The yield on the 10-year U.S. Treasury has more than doubled since August. The yields on the 20-year and 30-year U.S. Treasuries are not far behind.
Bond investing is a very complicated thing. So, the simplest interpretation I can offer about these moves is that the bond market is saying, “I don’t want ANYTHING to do with long-term U.S. debt. If you want me to fund your outrageous debt levels, you’re going to have to pay me a LOT more in yield.”
This is an extremely bad situation for stocks.
Because the yield on U.S. Treasuries, particularly the 10-year U.S. Treasury represents the “risk free” rate of return for the global financial system. This means that all risk assets, including stocks, are priced based on where these yields are trading.

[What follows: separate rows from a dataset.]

Lemma slice_all a : length a = 8%nat -> slice 0 8 a = a.
Proof. intros H. rewrite <- (app_nil_r a) at 1. by apply slice_0. Qed.

Lemma slice_full n raw : length raw = n -> slice 0 n raw = raw.
Proof. intros <-. unfold slice. rewrite Nat.sub_0_r. apply firstn_all. Qed.

Lemma raw_from_bytes_as_bytes r : raw_typed r -> raw_from_bytes (as_bytes r) = Done r.
Proof.
  intros H. unfold raw_from_bytes. destruct r as [raw|raw]; cbn [as_bytes raw_typed] in *.
  - by rewrite decide_True, slice_full.
  - rewrite decide_False by (rewrite H; done). by rewrite decide_True, slice_full.
Qed.

Lemma raw_from_bytes_Done b id : raw_from_bytes b = Done id -> raw_typed id /\ as_bytes id = b.
Proof.
  unfold raw_from_bytes. repeat case_decide; intros [= <-]; cbn [raw_typed as_bytes];
    rewrite slice_full by done; done.
Qed.

Lemma raw_shortroomid_from_id r c :
  raw_shortroomid (raw_from_id (MkId r c)) = u64_to_be_bytes r.
Proof. destruct c; apply slice_0, length_u64_to_be. Qed.

Lemma raw_shorteventid_from_id r c :
  raw_shorteventid (raw_from_id (MkId r c)) = u64_to_be_bytes (into_unsigned c).
Proof.
  destruct c as [n|n]; unfold raw_from_id, raw_shorteventid, INT_LEN.
  - etrans; [apply (slice_skip 0 8)|apply slice_all]; auto with bytes.
  - etrans; [apply (slice_skip 8 16)|]; [auto with bytes|].
    etrans; [apply (slice_skip 0 8)|apply slice_all]; auto with bytes.
Qed.

Lemma into_unsigned_range c : typed c -> is_u64 (into_unsigned c).
Proof. destruct c; simpl; auto with bytes. Qed.

Lemma id_from_raw_from_id i : id_canonical i -> id_from_raw (raw_from_id i) = i.
Proof.
  destruct i as [r c]. intros [Hr Hc]. unfold id_from_raw, Bytes.u64_from_u8x8.
  rewrite raw_shortroomid_from_id, raw_shorteventid_from_id.
  rewrite !u64_be_roundtrip; [|by apply into_unsigned_range, canonical_typed|done].
  f_equal. by apply from_unsigned_into_unsigned.
Qed.

Lemma bytes_cmp_i64_neg i j :
  i64_min <= i < 0 -> i64_min <= j < 0 ->
  bytes_cmp (i64_to_be_bytes i) (i64_to_be_bytes j) = (i ?= j).
Proof.
  intros. unfold i64_to_be_bytes. fold (u64_to_be_bytes (as_u64 i)).
  fold (u64_to_be_bytes (as_u64 j)).
  rewrite bytes_cmp_u64, !as_u64_neg by (auto with bytes).
  rewrite !(Z.add_comm _ (2 ^ 64)). apply Zcompare_plus_compat.
Qed.

(** Keys of one room: the part after the room is compared as the counts are,
    for every canonical count but [Backfilled 0]. *)
Lemma raw_tail_cmp r c d :
  is_u64 r -> canonical c -> canonical d -> c <> Backfilled 0 -> d <> Backfilled 0 ->
  bytes_cmp (as_bytes (raw_from_id (MkId r c))) (as_bytes (raw_from_id (MkId r d))) = cmp c d.
Proof.
  intros Hr Hc Hd Nc Nd. unfold cmp, raw_from_id, as_bytes.
  destruct c as [n|n], d as [m|m]; cbn -[Z.compare] in *;
    rewrite bytes_cmp_app, bytes_cmp_refl by by autorewrite with bytes.
  - rewrite bytes_cmp_u64, !as_i64_id by width_lia. done.
  - rewrite as_i64_id by width_lia.
    rewrite <- (app_nil_r (u64_to_be_bytes n)), bytes_cmp_app by by autorewrite with bytes.
    rewrite bytes_cmp_u64 by width_lia.
    rewrite (proj2 (Z.compare_gt_iff n 0)), (proj2 (Z.compare_gt_iff n m)) by lia. done.
  - rewrite as_i64_id by width_lia.
    rewrite <- (app_nil_r (u64_to_be_bytes m)), bytes_cmp_app by by autorewrite with bytes.
    rewrite bytes_cmp_u64 by width_lia.
    rewrite (proj2 (Z.compare_lt_iff 0 m)), (proj2 (Z.compare_lt_iff n m)) by lia. done.
  - rewrite bytes_cmp_app, bytes_cmp_refl by by autorewrite with bytes.
    apply bytes_cmp_i64_neg; (split; [lia|]); destruct (decide (n = 0)), (decide (m = 0));
      subst; try done; lia.
Qed.

Lemma raw_cmp_rooms a b :
  is_u64 (shortroomid a) -> is_u64 (shortroomid b) -> shortroomid a <> shortroomid b ->
  bytes_cmp (as_bytes (raw_from_id a)) (as_bytes (raw_from_id b)) =
    (shortroomid a ?= shortroomid b).
Proof.
  intros Ha Hb Hne. destruct a as [r c], b as [s d]; cbn in Ha, Hb, Hne.
  assert (forall x, exists t, as_bytes (raw_from_id (MkId x.1 x.2)) = u64_to_be_bytes x.1 ++ t) as E.
  { intros [x [n|n]]; eexists; reflexivity. }
  destruct (E (r, c)) as [t Et], (E (s, d)) as [u Eu]. cbn in Et, Eu. rewrite Et, Eu.
  rewrite bytes_cmp_app, bytes_cmp_u64 by (done || by autorewrite with bytes).
  cbn. destruct (Z.compare_spec r s); done.
Qed.

End PduId.

(** ** Properties *)

Section properties.
Import Count PduId.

This method of stock investing is called the Fed Model, and our current Fed Chair Jerome Powell is a BIG believer in it.
Proof is in the Pictures
The chart below shows the yield on the 10-year U.S. Treasury compared to an inverted S&P 500 (meaning when the stock market rises, the blue line falls). The relationship, while not perfect (for the obvious reasons that market conditions can change dramatically in the intermediate term), is a solid one.
When U.S. Treasury yields are rising, stocks begin to become less attractive as an asset class. This is particularly true when you consider that the U.S. now has over $27 trillion in debt and a debt-to-GDP ratio of 130%.
If this situation continues, it will burst the U.S. stock market bubble.
If you don’t believe me, take a look at the charts below. In 2018, the yield on the 10-year U.S. Treasury bond rose so high it broke out of its long-term downtrend.
That’s when stocks did this:
As I write this, the yield on the 10-year U.S. Treasury is on the verge of doing something similar. At its current pace the yield on the U.S. Treasury will break its downtrend sometime in May.
When that happens, the fuse is lit on the stock market.
So, while stocks continue to churn higher, keep an eye on U.S. Treasury yields. Once we get closer to that red line, it will be time to start keeping an eye on the exits.